───── DATA EXCERPTS

(* ===== verification/Wire.v ===== *)
(** * What travels between the node, its clients and the watchtower

    serde_json, base64, bs58, bincode and the Solana transaction types are third-party crates:
    their functions are the fields of the classes below, and what the sources rely on of them is
    stated in the classes of laws.  [toy_wire] is an executable instance. *)
From stdpp Require Export strings.
From S2P Require Import Prelude Crypto.

#[global] Open Scope Z_scope.

(** ** serde_json, base64, bs58 *)

Class Json : Type := {
  (** [serde_json::Value] *)
  Value : Type;
  value_get : Value -> string -> option Value;
  value_pointer : Value -> string -> option Value;
  as_str : Value -> option string;
  as_u64 : Value -> option Z;
  as_array : Value -> option (list Value);
  is_null : Value -> bool;
  value_to_string : Value -> string;
  (** What [Serialize] and [json!] make of a value of the program. *)
  VNull : Value;
  VBool : bool -> Value;
  VString : string -> Value;
  VNumber : Z -> Value;
  VArray : list Value -> Value;
  VObject : list (string * Value) -> Value;
  (** [BASE64_STANDARD] and [bs58]. *)
  base64_encode : bytes -> string;
  base64_decode : string -> option bytes;
  bs58_encode : bytes -> string;
  bs58_decode : string -> option bytes;
}.

(** The field of a serialized object. *)
Fixpoint field {V} (k : string) (fields : list (string * V)) : option V :=
  match fields with
  | [] => None
  | (k', v) :: fields => if String.eqb k k' then Some v else field k fields
  end.

Class JsonLaws (J : Json) : Prop := {
  value_get_object k fields : NoDup (map fst fields) -> value_get (VObject fields) k = field k fields;
  as_str_string s : as_str (VString s) = Some s;
  as_u64_number n : is_u64 n -> as_u64 (VNumber n) = Some n;
  as_array_array l : as_array (VArray l) = Some l;
  is_null_null : is_null VNull = true;
  is_null_object fields : is_null (VObject fields) = false;
  base64_decode_encode b : base64_decode (base64_encode b) = Some b;
  bs58_decode_encode b : bs58_decode (bs58_encode b) = Some b;
}.

(** ** Solana transactions *)

(** [TransactionError]: the variants the sources name, and whatever else sanitizing or
    executing a transaction answers. *)
Inductive TransactionError : Type :=
| AlreadyProcessed
| ClusterMaintenance
| CommitCancelled
| UnbalancedTransaction
| OtherTransactionError (code : Z).

#[global] Instance TransactionError_eq_dec : EqDecision TransactionError.
Proof. solve_decision. Defined.

(** What the handlers and the scheduler read of a [SanitizedTransaction]: its first signature, the
    account keys with whether the message may write them, its recent block hash. *)
Record SanitizedTransaction : Type := MkSanitized {
  sz_signature : bytes;
  sz_accounts : list (bytes * bool);
  sz_recent_blockhash : bytes;
}.

Class Solana : Type := {
  VersionedTransaction : Type;
  (** [bincode::deserialize] *)
  bincode_deserialize : bytes -> option VersionedTransaction;
  tx_signatures : VersionedTransaction -> list bytes;
  static_account_keys : VersionedTransaction -> list bytes;
  (** [message.is_maybe_writable(index, None)] *)
  is_maybe_writable : VersionedTransaction -> nat -> bool;
  message_recent_blockhash : VersionedTransaction -> bytes;
  (** Whether the message is a v0 one with address table lookups. *)
  has_address_table_lookups : VersionedTransaction -> bool;
  (** [program_id_index] of each instruction. *)
  program_id_indexes : VersionedTransaction -> list Z;
  (** [SanitizeableTransaction::sanitize(true)] *)
  tx_sanitize : VersionedTransaction -> result TransactionError SanitizedTransaction;
  (** [SanitizeableTransaction::sanitize(false)] *)
  tx_sanitize_unverified : VersionedTransaction -> result TransactionError SanitizedTransaction;
  (** [bincode::serialize(&transaction.to_versioned_transaction())] *)
  serialize_sanitized : SanitizedTransaction -> option bytes;
  (** [VerifyingKey::from_bytes(key).is_ok()] and [key.verify(message, signature).is_ok()]. *)
  valid_verifying_key : bytes -> bool;
  ed25519_verify : bytes -> bytes -> bytes -> bool;
}.

(** Sanitizing a transaction without lookups keeps its signature, its block hash and, with no
    reserved accounts configured, the role each account key has in the message. *)
Class SolanaLaws (S : Solana) : Prop := {
  sanitize_signature t s : tx_sanitize t = Ok s -> head (tx_signatures t) = Some (sz_signature s);
  sanitize_blockhash t s : tx_sanitize t = Ok s -> message_recent_blockhash t = sz_recent_blockhash s;
  sanitize_total t : tx_sanitize t <> Panic;
  sanitize_unverified_signature t s : tx_sanitize_unverified t = Ok s -> head (tx_signatures t) = Some (sz_signature s);
  sanitize_unverified_total t : tx_sanitize_unverified t <> Panic;
  sanitize_accounts t s : tx_sanitize t = Ok s -> has_address_table_lookups t = false ->
    sz_accounts s = imap (fun index key => (key, is_maybe_writable t index)) (static_account_keys t);
  length_signatures t : Forall (fun s => length s = 64%nat) (tx_signatures t);
  length_blockhash t : length (message_recent_blockhash t) = 32%nat;
}.

(** ** An executable instance *)

#[local] Unset Elimination Schemes.
Inductive toy_value : Type :=
| TNull
| TBool (b : bool)
| TString (s : string)
| TNumber (n : Z)
| TArray (l : list toy_value)
| TObject (fields : list (string * toy_value)).
#[local] Set Elimination Schemes.

Definition toy_get (v : toy_value) (k : string) : option toy_value :=
  match v with TObject fields => field k fields | _ => None end.

(** Only the one pointer the sources follow. *)
Definition toy_pointer (v : toy_value) (p : string) : option toy_value :=
  if decide (p = "/transaction/0"%string)
  then match toy_get v "transaction" with Some (TArray l) => l !! 0%nat | _ => None end
  else None.

Definition toy_json : Json := {|
  Value := toy_value;
  value_get := toy_get;
  value_pointer := toy_pointer;
  as_str v := match v with TString s => Some s | _ => None end;
  as_u64 v := match v with TNumber n => Some n | _ => None end;
  as_array v := match v with TArray l => Some l | _ => None end;
  is_null v := match v with TNull => true | _ => false end;
  value_to_string _ := "value"%string;
  VNull := TNull;
  VBool := TBool;
  VString := TString;
  VNumber := TNumber;
  VArray := TArray;
  VObject := TObject;
  base64_encode := String.string_of_list_byte;
  base64_decode s := Some (String.list_byte_of_string s);
  bs58_encode := String.string_of_list_byte;
  bs58_decode s := Some (String.list_byte_of_string s);
|}.

#[global] Instance toy_json_laws : JsonLaws toy_json.
Proof.
  split; try done; intros b; exact (f_equal Some (String.list_byte_of_string_of_list_byte b)).
Qed.

Definition pad (n : nat) (b : bytes) : bytes := take n (b ++ zeros n).

Lemma length_pad n b : length (pad n b) = n.
Proof. unfold pad. rewrite length_take, length_app, length_zeros. lia. Qed.

(** A toy transaction: a signature, a block hash, a writable payer, and anything after that. *)
Definition toy_solana `{C : Crypto} : Solana := {|
  VersionedTransaction := bytes;
  bincode_deserialize b := if decide (128 <= length b)%nat then Some (take 128 b) else None;
  tx_signatures t := [pad 64 t];
  static_account_keys t := [slice t 96 128];
  is_maybe_writable _ _ := true;
  message_recent_blockhash t := pad 32 (slice t 64 96);
  has_address_table_lookups _ := false;
  program_id_indexes _ := [];
  tx_sanitize t := Ok {| sz_signature := pad 64 t; sz_accounts := [(slice t 96 128, true)];
                         sz_recent_blockhash := pad 32 (slice t 64 96) |};
  tx_sanitize_unverified t := Ok {| sz_signature := pad 64 t; sz_accounts := [(slice t 96 128, true)];
                                    sz_recent_blockhash := pad 32 (slice t 64 96) |};
  serialize_sanitized s := Some (sz_signature s ++ sz_recent_blockhash s ++ concat (map fst (sz_accounts s)));
  valid_verifying_key k := bool_decide (length k = 32%nat);
  ed25519_verify := ed25519_verify_strict;
|}.

#[global] Instance toy_solana_laws `{C : Crypto} : SolanaLaws toy_solana.
Proof.
  split.
  - by intros t s [= <-].
  - by intros t s [= <-].
  - done.
  - by intros t s [= <-].
  - done.
  - by intros t s [= <-].
  - intros t. apply Forall_singleton, length_pad.
  - intros t. apply length_pad.
Qed.
(* ===== verification/BlockScanProperties.v ===== *)
(** * What the block scan guarantees

    The recovered order, what a block without faults is, and which of the scan's accusations
    re-derive. *)
From S2P Require Import Prelude Constants Crypto Receipt ReceiptLog Columns Rocks Store Writer WriterLog WriterProperties Watchtower LogScan BlockScan ToyLog.

Definition blake3_collision `{Crypto} (x y : bytes) : Prop := x <> y /\ blake3 x = blake3 y.

(** The signatures of a list of transactions, each of its 64 bytes. *)
Definition signatures_wf (transactions : list ObservedTransaction) : Prop :=
  Forall (fun txn => length (o_signature txn) = LEN_TX_SIG) transactions.

#[global] Instance signatures_wf_dec transactions : Decision (signatures_wf transactions).
Proof. unfold signatures_wf. apply _. Defined.

(** Signatures of one length concatenate injectively. *)
Lemma concat_signatures_inj l1 l2 :
  signatures_wf l1 -> signatures_wf l2 ->
  concat (o_signature <$> l1) = concat (o_signature <$> l2) -> o_signature <$> l1 = o_signature <$> l2.
Proof.
  intros W1. revert l2. induction W1 as [|t1 l1 H1 W1 IH]; intros l2 W2; destruct W2 as [|t2 l2 H2 W2];
    cbn; [done|..].
  - intros E%(f_equal length). rewrite length_app, H2 in E. done.
  - intros E%(f_equal length). rewrite length_app, H1 in E. done.
  - intros [-> E]%app_inj_1; [|congruence]. f_equal. by apply IH.
Qed.

Lemma executed_order_fold `{C : Crypto} block executed :
  executed_order block = Some executed ->
  fold (b_previous_blockhash block) (o_signature <$> executed) = b_blockhash block /\
  (executed = b_transactions block \/ executed = reverse (b_transactions block)).
Proof.
  unfold executed_order, Order_derive. repeat case_decide; intros [= <-]; [auto|].
  rewrite fmap_reverse. auto.
Qed.
(* ===== verification/Watch.v ===== *)
(** * The watchtower's main loop: crates/watchtower/src/main.rs, court.rs

    One turn of the loop is a function from what the node answers to the watchtower's next state: its
    counters, its indexes, what it printed, and the transactions it sent to the court. *)
From S2P Require Import Prelude Constants Crypto Receipt Accounts Runtime Evidence Processor Court Wire Watchtower LogScan BlockScan Client Withholding.

Definition RECEIPT_PAGE : Z := 1000.

(** ** Counters *)

Record Totals : Type := MkTotals {
  t_faults : nat;
  t_undetermined : gmap string nat;
  t_blocks_with_transactions : nat;
  t_transactions : nat;
  t_order : gmap string nat;
}.

Definition Totals_default : Totals := MkTotals 0 ∅ 0 0 ∅.

Definition undetermined_count (self : Totals) : nat := map_fold (fun _ count sum => (count + sum)%nat) 0%nat (t_undetermined self).

(** [*map.entry(key).or_default() += 1] *)
Definition count_entry (key : string) (m : gmap string nat) : gmap string nat :=
  <[key := S (default 0%nat (m !! key))]> m.

Definition reason (undetermined : Undetermined) : string :=
  match undetermined with
  | SequenceGap _ _ => "sequence gap"
  | MissingOrigin _ => "log does not start at zero"
  | ForeignLogReceipt _ => "receipt from another run of the log"
  | UnverifiableReceipt _ => "receipt not signed by the operator"
  | UnverifiableBlock _ => "block hash not reproduced"
  | MissingReceipt _ => "receipt missing for a pair"
  | WithdrawnReceipt _ => "receipt withdrawn for a pair"
  | OperatorIssuedPair _ => "operator-issued pair"
  | UnknownBlockhash _ => "blockhash outside the window"
  | NotYetExecuted _ => "not yet executed"
  end%string.

(** Which fields two receipts for one position disagree on. *)
Definition disagreements (a b : SignedReceipt) : list string :=
  let '(a, b) := (s_receipt a, s_receipt b) in
  let differ {A} `{EqDecision A} (x y : A) (name : string) : list string := if decide (x = y) then [] else [name] in
  let fields :=
    differ (r_tx_sig a) (r_tx_sig b) "tx_sig"%string ++ differ (r_tx_hash a) (r_tx_hash b) "tx_hash"%string ++
    differ (r_recent_blockhash a) (r_recent_blockhash b) "recent_blockhash"%string ++
    differ (r_prev_receipt_hash a) (r_prev_receipt_hash b) "prev_receipt_hash"%string ++
    differ (r_ingress_slot a) (r_ingress_slot b) "ingress_slot"%string ++
    differ (r_t_ingress_micros a) (r_t_ingress_micros b) "t_ingress_micros"%string ++
    differ (r_committer a) (r_committer b) "committer"%string in
  match fields with [] => ["nothing (identical)"%string] | _ => fields end.

(** ** State *)

(** The heading of a report. *)
Inductive Heading : Type := ReceiptLogHeading | SlotHeading (slot : Z) | DeliveryHeading.

(** A printed fault, with whether its evidence verified. *)
Record Printed : Type := MkPrinted { pr_heading : Heading; pr_fault : Fault; pr_verified : bool }.

Section watch.
Context `{C : Crypto} `{R : Runtime} `{J : Json} `{S : Solana}.

(** *** court.rs *)

(** [Court], without the connection it sends through. *)
Record CourtHandle : Type := MkCourt { ct_payer : bytes; ct_addresses : Addresses }.

(** The transactions a fault leads to; whether the chain took them is only printed. Finding an
    address panics when there is none. *)
Definition convict (self : CourtHandle) (fault : Fault) (operator : Operator)
    : may_panic (list (list SolInstruction)) :=
  match fault with
  | FaultEquivocation _ a b =>
      instructions ← expect (court_prove_equivocation (ct_addresses self) (ct_payer self) (op_key operator) a b);
      Ok [instructions]
  | _ => Ok []
  end.

Record WatchState : Type := MkWatch {
  ws_resolved : option Operator;
  ws_next_slot : Z;
  ws_totals : Totals;
  ws_blockhashes : BlockhashSlots;
  ws_executed : ExecutionIndex;
  ws_printed : list Printed;
  ws_submitted : list (list SolInstruction);
}.

Definition WatchState_new : WatchState :=
  MkWatch None 1 Totals_default BlockhashSlots_default ExecutionIndex_default [] [].

Implicit Types (state : WatchState) (operator : Operator) (court : option CourtHandle).

Definition with_resolved state operator : WatchState :=
  MkWatch (Some operator) (ws_next_slot state) (ws_totals state) (ws_blockhashes state) (ws_executed state)
    (ws_printed state) (ws_submitted state).
Definition with_next_slot state (slot : Z) : WatchState :=
  MkWatch (ws_resolved state) slot (ws_totals state) (ws_blockhashes state) (ws_executed state)
    (ws_printed state) (ws_submitted state).
Definition with_totals state (totals : Totals) : WatchState :=
  MkWatch (ws_resolved state) (ws_next_slot state) totals (ws_blockhashes state) (ws_executed state)
    (ws_printed state) (ws_submitted state).
Definition with_indexes state (blockhashes : BlockhashSlots) (executed : ExecutionIndex) : WatchState :=
  MkWatch (ws_resolved state) (ws_next_slot state) (ws_totals state) blockhashes executed
    (ws_printed state) (ws_submitted state).
Definition with_output state (printed : list Printed) (submitted : list (list SolInstruction)) : WatchState :=
  MkWatch (ws_resolved state) (ws_next_slot state) (ws_totals state) (ws_blockhashes state) (ws_executed state)
    (ws_printed state ++ printed) (ws_submitted state ++ submitted).

(** *** What a turn does *)

(** An answer of the node or a panic may stop a turn; what was printed or sent before it stays. *)
Definition watching (A : Type) : Type := WatchState -> result ClientError A * WatchState.

#[global] Instance watching_ret : MRet watching := fun A a state => (Ok a, state).
#[global] Instance watching_bind : MBind watching := fun A B k m state =>
  match m state with
  | (Ok a, state) => k a state
  | (Err e, state) => (Err e, state)
  | (Panic, state) => (Panic, state)
  end.

Definition lift {A} (r : result ClientError A) : watching A := fun state => (r, state).
Definition gets {A} (f : WatchState -> A) : watching A := fun state => (Ok (f state), state).
Definition modify (f : WatchState -> WatchState) : watching unit := fun state => (Ok tt, f state).

(** A panic in a computation with errors. *)
Definition or_panic {A} (r : may_panic A) : watching A :=
  lift (match r with Ok a => Ok a | _ => Panic end).

Fixpoint watch_each {A} (f : A -> watching unit) (l : list A) : watching unit :=
  match l with [] => mret tt | x :: l => _ ← f x; watch_each f l end.

(** *** report *)

Definition count_fault state : WatchState :=
  let totals := ws_totals state in
  with_totals state (MkTotals (t_faults totals + 1) (t_undetermined totals)
    (t_blocks_with_transactions totals) (t_transactions totals) (t_order totals)).

Definition count_undetermined (undetermined : list Undetermined) state : WatchState :=
  let totals := ws_totals state in
  with_totals state (MkTotals (t_faults totals)
    (foldl (fun m u => count_entry (reason u) m) (t_undetermined totals) undetermined)
    (t_blocks_with_transactions totals) (t_transactions totals) (t_order totals)).

Definition report_fault (heading : Heading) operator court (fault : Fault) : watching unit :=
  _ ← modify count_fault;
  let verified := is_ok (Fault_verify fault (op_key operator)) in
  _ ← modify (fun state => with_output state [MkPrinted heading fault verified] []);
  match court with
  | Some court =>
      if verified then
        submitted ← or_panic (convict court fault operator);
        modify (fun state => with_output state [] submitted)
      else mret tt
  | None => mret tt
  end.

Definition report (heading : Heading) (scan : Scan) operator court : watching unit :=
  _ ← modify (count_undetermined (sc_undetermined scan));
  watch_each (report_fault heading operator court) (sc_faults scan).

(** *** One block *)

Definition order_name (order : Order) : string :=
  match order with
  | AsReported => "as reported"
  | Reversed => "reversed"
  | UnverifiableOrder => "unverifiable"
  end%string.

Definition record_executed (slot : Z) (executed : ExecutionIndex) (entry : nat * ObservedTransaction) : ExecutionIndex :=
  ExecutionIndex_record executed (o_signature entry.2) (o_tx_hash entry.2)
    {| e_slot := slot; e_index := as_u32 entry.1 |}.

Definition note_block state (block : ObservedBlock) : WatchState :=
  let blockhashes := BlockhashSlots_record (ws_blockhashes state) (b_blockhash block) (b_slot block) in
  let executed :=
    match executed_order block with
    | Some order => foldl (record_executed (b_slot block)) (ws_executed state) (enumerate order)
    | None => ws_executed state
    end in
  let state := with_indexes state blockhashes executed in
  match b_transactions block with
  | [] => state
  | transactions =>
      let totals := ws_totals state in
      with_totals state (MkTotals (t_faults totals) (t_undetermined totals)
        (t_blocks_with_transactions totals + 1) (t_transactions totals + length transactions)
        (count_entry (order_name (Order_derive block)) (t_order totals)))
  end.

Definition watch_slot (client : Client) (index : ReceiptIndex) operator (identity : bytes) court (next_slot : Z)
    : watching unit :=
  found ← lift (Client_block client next_slot);
  _ ← match found with
      | Some block =>
          _ ← modify (fun state => note_block state block);
          scan ← or_panic (scan_block block index operator identity);
          report (SlotHeading next_slot) scan operator court
      | None => mret tt
      end;
  modify (fun state => with_next_slot state (wrap64 (next_slot + 1))).

(** [while next_slot < head { .. }], for at most [fuel] turns; whether the loop ended. *)
Fixpoint watch_slots (fuel : nat) (client : Client) (index : ReceiptIndex) operator (identity : bytes) court (head : Z)
    : watching bool :=
  next_slot ← gets ws_next_slot;
  if next_slot <? head then
    match fuel with
    | O => mret false
    | Datatypes.S fuel =>
        _ ← watch_slot client index operator identity court next_slot;
        watch_slots fuel client index operator identity court head
    end
  else mret true.

(** *** One turn of the loop *)

(** Which run of the log to follow. *)
Definition adopt (key : bytes) (log_id : option bytes) (receipts : list SignedReceipt) : Operator :=
  MkOperator key (default (zeros 32)
    (match log_id with Some log_id => Some log_id | None => r_log_id ∘ s_receipt <$> head receipts end)).

Record WatchConfig : Type := MkWatchConfig {
  wc_key : bytes;
  wc_held : list SignedReceipt;
  wc_log_id : option bytes;
  wc_court : option CourtHandle;
  wc_patience : Patience;
}.

(** Whether the turn ended within [fuel] turns of its inner loop. *)
Definition watch_round (fuel : nat) (config : WatchConfig) (client : Client) : watching bool :=
  receipts ← lift (Client_receipts client 0 RECEIPT_PAGE);
  resolved ← gets ws_resolved;
  let operator := match resolved with
                  | Some operator => operator
                  | None => adopt (wc_key config) (wc_log_id config) receipts
                  end in
  _ ← modify (fun state => with_resolved state operator);
  let index := ReceiptIndex_build receipts operator in
  let combined := receipts ++ wc_held config in
  scan ← or_panic (scan_receipts combined operator);
  _ ← report ReceiptLogHeading scan operator (wc_court config);
  head ← lift (Client_slot client);
  ended ← watch_slots fuel client index operator (wc_key config) (wc_court config) head;
  if ended : bool then
    scan ← gets (fun state => scan_withholding receipts (ws_executed state) (ws_blockhashes state)
                                (saturating_sub (ws_next_slot state) 1) (wc_patience config) operator);
    _ ← report DeliveryHeading scan operator (wc_court config);
    mret true
  else mret false.

Fixpoint watch_rounds (fuel : nat) (config : WatchConfig) (clients : list Client) : watching bool :=
  match clients with
  | [] => mret true
  | client :: clients =>
      ended ← watch_round fuel config client;
      if ended : bool then watch_rounds fuel config clients else mret false
  end.

(** The node as it answers at each turn; the identity is asked for once, before the first. *)
Definition watch (fuel : nat) (first : Client) (clients : list Client) (once : bool) (held : list SignedReceipt)
    (log_id : option bytes) (court : option CourtHandle) (patience : Patience) : result ClientError bool * WatchState :=
  (key ← lift (Client_operator first);
   watch_rounds fuel (MkWatchConfig key held log_id court patience) (if once then take 1 clients else clients))
  WatchState_new.

(** *** Command line *)

(** [bs58::decode(value).onto(&mut log_id)], which must fill 32 bytes; else the process exits. *)
Definition decode_log_id (value : string) : option bytes := bs58_decode value ≫= try_into_array 32.

(** Receipts a client was handed, from the strings of its file. *)
Definition load_client_receipts (encoded : list string) : result unit (list SignedReceipt) :=
  mapM (fun entry =>
    bytes ← ok_or (base64_decode entry) tt;
    map_err (fun _ => tt) (SignedReceipt_from_bytes bytes)) encoded.
End watch.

──────────

For every line in the data above that holds "LogScan", return the line itself.

From S2P Require Import Prelude Constants Crypto Receipt ReceiptLog Columns Rocks Store Writer WriterLog WriterProperties Watchtower LogScan BlockScan ToyLog.
From S2P Require Import Prelude Constants Crypto Receipt Accounts Runtime Evidence Processor Court Wire Watchtower LogScan BlockScan Client Withholding.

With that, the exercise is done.